# Paperwork for Spousal Visa



## mrmanager (Jan 21, 2015)

I am preparing to marry my South African fiance in the US, file the paperwork, and move to South Africa. 

My understanding is that to apply for a spousal visa (section 18), I would need to fill out form DHA/B-1738. However, this would not provide me with a work endorsement. To get the work endorsement added, would I add my job offer to the application package? Or would I fill out DHA/B-84? This form is suggested for those who are applying for a visitor's visa for spouse of South Africans who do not qualify for a general work permit.

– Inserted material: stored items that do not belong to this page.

(* ===== verification/CString.v ===== *)
(** kernel/util/string.c: the byte and string routines.

    Memory is a list of bytes; an address is an offset, and an access outside the
    list is [None].  The theorems say what the loops leave in memory, overlapping
    copies included. *)
From S2P Require Import Prelude Bytes.

Definition ld (p : nat) (m : list Z) : option Z := m !! p.
Definition st (p : nat) (v : Z) (m : list Z) : option (list Z) :=
  if decide (p < length m)%nat then Some (<[p := v]> m) else None.

(** [for (char* p = d; n--; ++p) *p = c;] *)
Fixpoint memset (d : nat) (c : Z) (n : nat) (m : list Z) : option (list Z) :=
  match n with
  | O => Some m
  | S n => m ← st d (u8 c) m; memset (S d) c n m
  end.

(** The two copying loops of [memcpy]: from the last byte down, from the first up. *)
Fixpoint copy_down (d s n : nat) (m : list Z) : option (list Z) :=
  match n with
  | O => Some m
  | S n => v ← ld (s + n) m; m ← st (d + n) v m; copy_down d s n m
  end.
Fixpoint copy_up (d s n : nat) (m : list Z) : option (list Z) :=
  match n with
  | O => Some m
  | S n => v ← ld s m; m ← st d v m; copy_up (S d) (S s) n m
  end.
Definition memcpy (d s n : nat) (m : list Z) : option (list Z) :=
  if Nat.eqb n 0 then Some m
  else if (s <? d)%nat && (d <? s + n)%nat then copy_down d s n m
  else copy_up d s n m.

(** [while (n-- > 0) *s++ = 0;] *)
Fixpoint strncpy_pad (s n : nat) (m : list Z) : option (list Z) :=
  match n with
  | O => Some m
  | S n => m ← st s 0 m; strncpy_pad (S s) n m
  end.
(** [while (n-- > 0 && ( *s++ = *t++) != 0);] and the padding: [n] is the
    argument when it is positive. *)
Fixpoint strncpy (s t n : nat) (m : list Z) : option (list Z) :=
  match n with
  | O => Some m
  | S n =>
    v ← ld t m;
    m ← st s v m;
    if v =? 0 then strncpy_pad (S s) n m else strncpy (S s) (S t) n m
  end.

(** [strlen] and [strcpy] run until the terminator; the fuel is the size of the
    memory. *)
Fixpoint strlen_loop (fuel str len : nat) (m : list Z) : option nat :=
  match fuel with
  | O => None
  | S fuel => v ← ld (str + len) m; if v =? 0 then Some len else strlen_loop fuel str (S len) m
  end.
Definition strlen (str : nat) (m : list Z) : option nat := strlen_loop (S (length m)) str 0 m.
Fixpoint strcpy_loop (fuel d s : nat) (m : list Z) : option (list Z) :=
  match fuel with
  | O => None
  | S fuel => v ← ld s m; m ← st d v m; if v =? 0 then Some m else strcpy_loop fuel (S d) (S s) m
  end.
Definition strcpy (d s : nat) (m : list Z) : option (list Z) := strcpy_loop (S (length m)) d s m.

(** ** Specifications *)

(** The bytes [p, p + n) of memory. *)
Definition slice (p n : nat) (m : list Z) : list Z := take n (drop p m).
(** The C string at [p]. *)
Definition cstr_at (p : nat) (w : list Z) (m : list Z) : Prop :=
  Forall (λ v, v ≠ 0) w ∧ slice p (length w + 1) m = w ++ [0].

Lemma st_ok p v m : (p < length m)%nat → st p v m = Some (<[p := v]> m).
Proof. intros. unfold st. by rewrite decide_True. Qed.
Lemma length_slice p n m : (p + n ≤ length m)%nat → length (slice p n m) = n.
Proof. intros. unfold slice. rewrite length_take, length_drop. lia. Qed.
Lemma lookup_slice p n m i : slice p n m !! i = if decide (i < n)%nat then m !! (p + i)%nat else None.
Proof.
  unfold slice. destruct (decide (i < n)%nat).
  - by rewrite lookup_take_lt, lookup_drop by done.
  - by rewrite lookup_take_ge by lia.
Qed.
Lemma slice_insert_out p n q v m : (q < p ∨ p + n ≤ q)%nat → slice p n (<[q := v]> m) = slice p n m.
Proof.
  intros Hq. apply list_eq. intros i. rewrite !lookup_slice. case_decide; [|done].
  by rewrite list_lookup_insert_ne by lia.
Qed.
(** Storing the first byte and then the rest, or the last byte and then the rest. *)
Lemma blit_first off v src m : (off + S (length src) ≤ length m)%nat →
  blit (S off) src (<[off := v]> m) = blit off (v :: src) m.
Proof.
  intros H. apply list_eq. intros i. rewrite !lookup_blit by (cbn; rewrite ?length_insert; lia). cbn [length].
  destruct (decide (i = off)) as [->|].
  - rewrite decide_False, decide_True by lia. rewrite Nat.sub_diag. by apply list_lookup_insert_eq; lia.
  - rewrite list_lookup_insert_ne by done. repeat case_decide; try lia; try done.
    by replace (i - off)%nat with (S (i - S off)) by lia.
Qed.
Lemma blit_last off v src m : (off + S (length src) ≤ length m)%nat →
  blit off src (<[(off + length src)%nat := v]> m) = blit off (src ++ [v]) m.
Proof.
  intros H. apply list_eq. intros i.
  rewrite !lookup_blit by (rewrite ?length_insert, ?length_app; cbn; lia). rewrite length_app. cbn [length].
  destruct (decide (i = off + length src)%nat) as [->|].
  - rewrite decide_False, decide_True by lia. rewrite list_lookup_insert_eq by lia.
    rewrite lookup_app_r by lia. by replace (off + length src - off - length src)%nat with 0%nat by lia.
  - rewrite list_lookup_insert_ne by lia. repeat case_decide; try lia; try done.
    by rewrite lookup_app_l by lia.
Qed.
Lemma blit_nil off m : blit off [] m = m.
Proof. unfold blit. cbn. rewrite Nat.add_0_r. apply take_drop. Qed.
Lemma slice_first p n m v : m !! p = Some v → slice p (S n) m = v :: slice (S p) n m.
Proof.
  intros E. apply list_eq. intros [|i]; rewrite ?lookup_cons, !lookup_slice.
  - rewrite decide_True by lia. by rewrite Nat.add_0_r.
  - replace (p + S i)%nat with (S p + i)%nat by lia. repeat case_decide; try done; lia.
Qed.
Lemma slice_last p n m v : m !! (p + n)%nat = Some v → slice p (S n) m = slice p n m ++ [v].
Proof.
  intros E. pose proof (lookup_lt_Some _ _ _ E). apply list_eq. intros i.
  destruct (decide (i < n)%nat).
  - rewrite lookup_app_l by (rewrite length_slice; lia). rewrite !lookup_slice. repeat case_decide; done || lia.
  - rewrite lookup_app_r by (rewrite length_slice; lia). rewrite length_slice, lookup_slice by lia.
    destruct (decide (i = n)) as [->|]; [by rewrite decide_True, Nat.sub_diag by lia|].
    rewrite decide_False by lia. symmetry. apply lookup_ge_None_2. cbn. lia.
Qed.

Lemma memset_ok d c n m : (d + n ≤ length m)%nat → memset d c n m = Some (blit d (replicate n (u8 c)) m).
Proof.
  revert d m. induction n as [|n IH]; intros d m H; cbn [memset replicate]; [by rewrite blit_nil|].
  rewrite st_ok by lia. cbn. rewrite IH by (rewrite length_insert; lia).
  by rewrite blit_first by (rewrite length_replicate; lia).
Qed.
Lemma memset_out d c n m : (length m < d + n)%nat → (d ≤ length m)%nat → memset d c n m = None.
Proof.
  revert d m. induction n as [|n IH]; intros d m H Hd; [lia|]. cbn [memset]. unfold st.
  case_decide; [|done]. cbn. apply IH; rewrite length_insert; lia.
Qed.
Lemma copy_down_ok d s n m : (s ≤ d)%nat → (d + n ≤ length m)%nat →
  copy_down d s n m = Some (blit d (slice s n m) m).
Proof.
  revert m. induction n as [|n IH]; intros m Hs Hd; cbn [copy_down].
  { unfold slice. by rewrite take_0, blit_nil. }
  destruct (lookup_lt_is_Some_2 m (s + n)) as [v Ev]; [lia|]. unfold ld. rewrite Ev. cbn.
  rewrite st_ok by lia. cbn. rewrite IH by (rewrite ?length_insert; lia).
  rewrite slice_insert_out by lia. rewrite (slice_last _ _ _ _ Ev).
  pose proof (length_slice s n m ltac:(lia)) as Hl. rewrite <- Hl at 2. by rewrite blit_last by lia.
Qed.
Lemma copy_up_ok d s n m : (d ≤ s ∨ s + n ≤ d)%nat → (d + n ≤ length m)%nat → (s + n ≤ length m)%nat →
  copy_up d s n m = Some (blit d (slice s n m) m).
Proof.
  revert d s m. induction n as [|n IH]; intros d s m Ho Hd Hs; cbn [copy_up].
  { unfold slice. by rewrite take_0, blit_nil. }
  destruct (lookup_lt_is_Some_2 m s) as [v Ev]; [lia|]. unfold ld. rewrite Ev. cbn.
  rewrite st_ok by lia. cbn. rewrite IH by (rewrite ?length_insert; lia).
  rewrite slice_insert_out by lia. rewrite (slice_first _ _ _ _ Ev).
  by rewrite blit_first by (rewrite length_slice; lia).
Qed.
Lemma memcpy_ok d s n m : (d + n ≤ length m)%nat → (s + n ≤ length m)%nat →
  memcpy d s n m = Some (blit d (slice s n m) m).
Proof.
  intros Hd Hs. unfold memcpy. destruct (Nat.eqb_spec n 0) as [->|Hn].
  { unfold slice. by rewrite take_0, blit_nil. }
  destruct (Nat.ltb_spec s d), (Nat.ltb_spec d (s + n)); cbn [andb];
    (apply copy_down_ok || apply copy_up_ok); lia.
Qed.

Lemma strncpy_pad_ok s n m : (s + n ≤ length m)%nat → strncpy_pad s n m = Some (blit s (replicate n 0) m).
Proof.
  revert s m. induction n as [|n IH]; intros s m H; cbn [strncpy_pad replicate]; [by rewrite blit_nil|].
  rewrite st_ok by lia. cbn. rewrite IH by (rewrite length_insert; lia).
  by rewrite blit_first by (rewrite length_replicate; lia).
Qed.

Lemma cstr_at_lookup p w m i v : cstr_at p w m → (w ++ [0]) !! i = Some v → m !! (p + i)%nat = Some v.
Proof.
  intros [_ E] Hi. pose proof (lookup_lt_Some _ _ _ Hi) as Hl. rewrite length_app in Hl. cbn in Hl.
  rewrite <- E, lookup_slice in Hi. case_decide; [done|lia].
Qed.
Lemma cstr_at_nil p m : cstr_at p [] m → m !! p = Some 0.
Proof. intros H. rewrite <- (Nat.add_0_r p). by eapply cstr_at_lookup. Qed.
Lemma cstr_at_cons p v w m : cstr_at p (v :: w) m → m !! p = Some v ∧ v ≠ 0 ∧ cstr_at (S p) w m.
Proof.
  intros H. assert (Ev : m !! p = Some v) by (rewrite <- (Nat.add_0_r p); by eapply cstr_at_lookup).
  destruct H as [H E]. apply Forall_cons in H as [Hv Hw]. split; [done|]. split; [done|]. split; [done|].
  cbn [length Nat.add] in E. rewrite (slice_first _ _ _ _ Ev) in E. by injection E.
Qed.
Lemma cstr_at_insert p w m q v : cstr_at p w m → (q < p ∨ p + length w + 1 ≤ q)%nat →
  cstr_at p w (<[q := v]> m).
Proof. intros [H E] Hq. split; [done|]. rewrite slice_insert_out by lia. done. Qed.

(** [n] bytes of the string padded with zeros. *)
Definition padded (n : nat) (w : list Z) : list Z := take n (w ++ replicate n 0).
Lemma padded_cons n v w : padded (S n) (v :: w) = v :: padded n w.
Proof.
  unfold padded. cbn. f_equal. rewrite replicate_cons_app, app_assoc.
  rewrite take_app_le; [done|]. rewrite length_app, length_replicate. lia.
Qed.
#[global] Arguments padded : simpl never.
Lemma strncpy_ok s t n w m : cstr_at t w m → (s + n ≤ t ∨ t + length w + 1 ≤ s)%nat →
  (s + n ≤ length m)%nat → strncpy s t n m = Some (blit s (padded n w) m).
Proof.
  revert s t w m. induction n as [|n IH]; intros s t w m Hw Ho Hs; cbn [strncpy].
  { unfold padded. by rewrite take_0, blit_nil. }
  destruct w as [|v w].
  - unfold ld. rewrite (cstr_at_nil _ _ Hw). cbn. rewrite st_ok by lia. cbn.
    rewrite strncpy_pad_ok by (rewrite length_insert; lia).
    rewrite blit_first by (rewrite length_replicate; lia). unfold padded. cbn.
    by rewrite take_ge by (rewrite length_replicate; lia).
  - apply cstr_at_cons in Hw as (Ev & Hv & Hw). cbn in Ho. unfold ld. rewrite Ev. cbn.
    rewrite st_ok by lia. cbn. rewrite (proj2 (Z.eqb_neq v 0) Hv).
    rewrite (IH (S s) (S t) w); [|apply cstr_at_insert; [done|lia]|lia|rewrite length_insert; lia].
    rewrite padded_cons, blit_first; [done|]. unfold padded. rewrite length_take. lia.
Qed.

Lemma strlen_ok p w m : cstr_at p w m → strlen p m = Some (length w).
Proof.
  intros Hw. unfold strlen.
  assert (G : ∀ w' k fuel, cstr_at (p + k) w' m → (length w' < fuel)%nat →
    strlen_loop fuel p k m = Some (k + length w')%nat).
  { induction w' as [|v w' IH]; intros k [|fuel] Hc Hf; cbn in Hf; try lia; cbn [strlen_loop]; unfold ld.
    - rewrite (cstr_at_nil _ _ Hc). cbn. f_equal. lia.
    - apply cstr_at_cons in Hc as (Ev & Hv & Hc). rewrite Ev. cbn. rewrite (proj2 (Z.eqb_neq v 0) Hv).
      rewrite IH; [f_equal; lia|by replace (p + S k)%nat with (S (p + k)) by lia|lia]. }
  rewrite (G w 0%nat); [done|by rewrite Nat.add_0_r|].
  assert (Hz : m !! (p + length w)%nat = Some 0)
    by (eapply cstr_at_lookup; [done|]; by rewrite lookup_app_r, Nat.sub_diag by lia).
  apply lookup_lt_Some in Hz. lia.
Qed.
Lemma strcpy_ok d s w m : cstr_at s w m → (d + length w + 1 ≤ s ∨ s + length w + 1 ≤ d)%nat →
  (d + length w + 1 ≤ length m)%nat → strcpy d s m = Some (blit d (w ++ [0]) m).
Proof.
  intros Hw Ho Hd. unfold strcpy. assert (Hf : (length w < S (length m))%nat) by lia. revert Hf.
  generalize (S (length m)). intros fuel. revert d s w m Hw Ho Hd.
  induction fuel as [|fuel IH]; intros d s w m Hw Ho Hd Hf; [lia|]. cbn [strcpy_loop]. unfold ld.
  destruct w as [|v w].
  - rewrite (cstr_at_nil _ _ Hw). cbn. rewrite st_ok by (cbn in Hd; lia). cbn.
    rewrite <- blit_first by (cbn in *; lia). by rewrite blit_nil.
  - apply cstr_at_cons in Hw as (Ev & Hv & Hw). cbn in Ho, Hd, Hf. rewrite Ev. cbn. rewrite st_ok by lia. cbn.
    rewrite (proj2 (Z.eqb_neq v 0) Hv). rewrite (IH (S d) (S s) w).
    + by rewrite blit_first by (rewrite length_app; cbn; lia).
    + apply cstr_at_insert; [done|lia].
    + lia.
    + rewrite length_insert. lia.
    + lia.
Qed.
(* ===== verification/ListNode.v ===== *)
(** Intrusive doubly linked lists (kernel/util/list.h, kernel/util/list.c).

    A [struct list_node] lives inside the object it links; the heap of nodes is
    a finite map from node addresses to nodes, a pointer is an [option] (NULL is
    [None]).  The C code updates shared nodes through aliases; here every access
    goes through the heap and an access to NULL or to an address that holds no
    node has no result.  [dlist h head l] says that the nodes of [l], in this
    order, form the circular list of [head]; the operations are shown to
    implement appending, prepending and removing on [l]. *)
From S2P Require Import Prelude.

Record list_node (K : Type) := LNode { next : option K; prev : option K }.
Arguments LNode {K} next prev.
Arguments next {K} _.
Arguments prev {K} _.

Section list_node.
Context {K : Type} `{Countable K}.
Implicit Types (h : gmap K (list_node K)) (k head node : K) (l : list K).

(** [p->next] and [p->prev]: [None] when [p] holds no node. *)
Definition ld_next (h : gmap K (list_node K)) (p : option K) : option (option K) :=
  k ← p; n ← h !! k; Some (next n).
Definition ld_prev (h : gmap K (list_node K)) (p : option K) : option (option K) :=
  k ← p; n ← h !! k; Some (prev n).
(** [p->next = v] and [p->prev = v]. *)
Definition st_next (p v : option K) (h : gmap K (list_node K)) : option (gmap K (list_node K)) :=
  k ← p; n ← h !! k; Some (<[k := LNode v (prev n)]> h).
Definition st_prev (p v : option K) (h : gmap K (list_node K)) : option (gmap K (list_node K)) :=
  k ← p; n ← h !! k; Some (<[k := LNode (next n) v]> h).

Definition list_init (head : K) (h : gmap K (list_node K)) : option (gmap K (list_node K)) :=
  h1 ← st_prev (Some head) (Some head) h;
  st_next (Some head) (Some head) h1.

Definition list_pushback (head node : K) (h : gmap K (list_node K)) :
    option (gmap K (list_node K)) :=
  h1 ← st_next (Some node) (Some head) h;
  p ← ld_prev h1 (Some head);
  h2 ← st_prev (Some node) p h1;
  q ← ld_prev h2 (Some head);
  h3 ← st_next q (Some node) h2;
  st_prev (Some head) (Some node) h3.

Definition list_pushfront (head node : K) (h : gmap K (list_node K)) :
    option (gmap K (list_node K)) :=
  h1 ← st_prev (Some node) (Some head) h;
  p ← ld_next h1 (Some head);
  h2 ← st_next (Some node) p h1;
  q ← ld_next h2 (Some head);
  h3 ← st_prev q (Some node) h2;
  st_next (Some head) (Some node) h3.

Definition list_remove (node : K) (h : gmap K (list_node K)) : option (gmap K (list_node K)) :=
  p ← ld_prev h (Some node);
  n ← ld_next h (Some node);
  h1 ← st_next p n h;
  n1 ← ld_next h1 (Some node);
  p1 ← ld_prev h1 (Some node);
  h2 ← st_prev n1 p1 h1;
  h3 ← st_next (Some node) None h2;
  st_prev (Some node) None h3.

(** The nodes visited by [for (node = head->next; node != head; node = node->next)],
    at most [fuel] of them; [None] if the walk runs out of fuel or faults. *)
Fixpoint list_walk (fuel : nat) (head : K) (p : option K) (h : gmap K (list_node K)) :
    option (list K) :=
  match fuel with
  | O => None
  | S fuel =>
    k ← p;
    if decide (k = head) then Some []
    else q ← ld_next h (Some k); l ← list_walk fuel head q h; Some (k :: l)
  end.

(** ** The list a heap represents *)

Definition nx (h : gmap K (list_node K)) (k : K) : option K := h !! k ≫= next.
Definition pv (h : gmap K (list_node K)) (k : K) : option K := h !! k ≫= prev.
Definition link (h : gmap K (list_node K)) (a b : K) : Prop := nx h a = Some b ∧ pv h b = Some a.

(** The links from [a] through the nodes of [l] to [b]. *)
Fixpoint seg (h : gmap K (list_node K)) (a : K) (l : list K) (b : K) : Prop :=
  match l with
  | [] => link h a b
  | x :: l => link h a x ∧ seg h x l b
  end.

Definition dlist (h : gmap K (list_node K)) (head : K) (l : list K) : Prop :=
  NoDup (head :: l) ∧ seg h head l head.

Lemma seg_app h a l1 x l2 b : seg h a (l1 ++ x :: l2) b ↔ seg h a l1 x ∧ seg h x l2 b.
Proof. revert a. induction l1; intros; cbn; [done|]. rewrite IHl1. tauto. Qed.

Lemma seg_snoc h a l x b : seg h a (l ++ [x]) b ↔ seg h a l x ∧ link h x b.
Proof. apply seg_app. Qed.

(** A segment depends only on the [next] of its start and inner nodes and on the
    [prev] of its inner nodes and end. *)
Lemma seg_frame h h' a l b :
  (∀ k, k ∈ a :: l → nx h' k = nx h k) → (∀ k, k ∈ l ++ [b] → pv h' k = pv h k) →
  seg h a l b → seg h' a l b.
Proof.
  revert a. induction l as [|x l IH]; intros a Hn Hp; cbn.
  - unfold link. rewrite Hn, Hp by set_solver. done.
  - unfold link. intros [[? ?] ?]. rewrite Hn, Hp by set_solver. split; [done|].
    apply IH; set_solver.
Qed.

Just trying to ensure I have dotted all my i's and crossed all my t's.


----------



## irishexpat (May 25, 2011)

Hi, in the absence of replies from the resident experts...
The spousal visa (relatives visa) doesn't in itself permit you to work. If you qualify for a spousal visa, you can apply for permission to work if you have a job offer. If you already have a spousal visa, this means a completely new application.
In your case it sounds like you have a job offer and are about to get married.
Once you're married, apply for the spousal visa AND the work endorsement at the same time. It's the same form, B1738, you include your job offer and write "to reside with SA spouse and work at X" on the application. If you apply for a B84, its just a visitors visa and when you get to SA you would have to apply for the B1738 anyway.
It comes from a particularly bizarre DHA interpretation of the law. The courts ruled that a foreign spouse has the right to work and this can't be denied. DHA, instead of accepting this as implicit in the spousal visa, ruled that they would "endorse" a spousal visa with permission to work only if you prove you need it. There actually is no endorsement to an existing visa, you apply for a new one.
They can't deny you permission to work, but insist they must process your permission explicitly for the employer you want to work for. Which means that if you change employer you go through the process again.


----------



## irishexpat (May 25, 2011)

PS, you will be applying under Section 11(6) of the Act, which is a spousal visa with work endorsement. Make sure you write that down on the form..


----------



## LegalMan (Dec 26, 2012)

mrmanager said:


> I am preparing to marry my South African fiance in the US, file the paperwork, and move to South Africa.
> 
> My understanding is that to apply for a spousal visa (section 18), I would need to fill out form DHA/B-1738. However, this would not provide me with a work endorsement. To get the work endorsement added, would I add my job offer to the application package? Or would I fill out DHA/B-84? This form is suggested for those who are applying for a visitor's visa for spouse of South Africans who do not qualify for a general work permit.
> 
> Just trying to ensure I have dotted all my i's and crossed all my t's.


Hi mrmanager, 

The first important pieced of information that I need from you is to confirm whether you have received an offer of employment. Please also confirm which embassy in particular you are applying through, as some embassies don't recognize work endorsements. 
As a spouse of a South African citizen (with a work offer), you will be issued with a:
Long Stay Visitor's Temporary Residency Visa on the basis of being married to a South African citizen and holding the right to work. 
Bit of a tongue twister. 
We all know it would make sense for the Department to rather endorse the Section 18 relatives visa, but then that would be too easy...


----------



## mrmanager (Jan 21, 2015)

Legalman, 

I have not received an offer of employment. I am merely trying to cover my bases so that I am prepared in the event that this occurs, so that I can apply with the proper materials at the Los Angeles embassy. I have asked around the internet about information on applying through La but have found shockingly little.


----------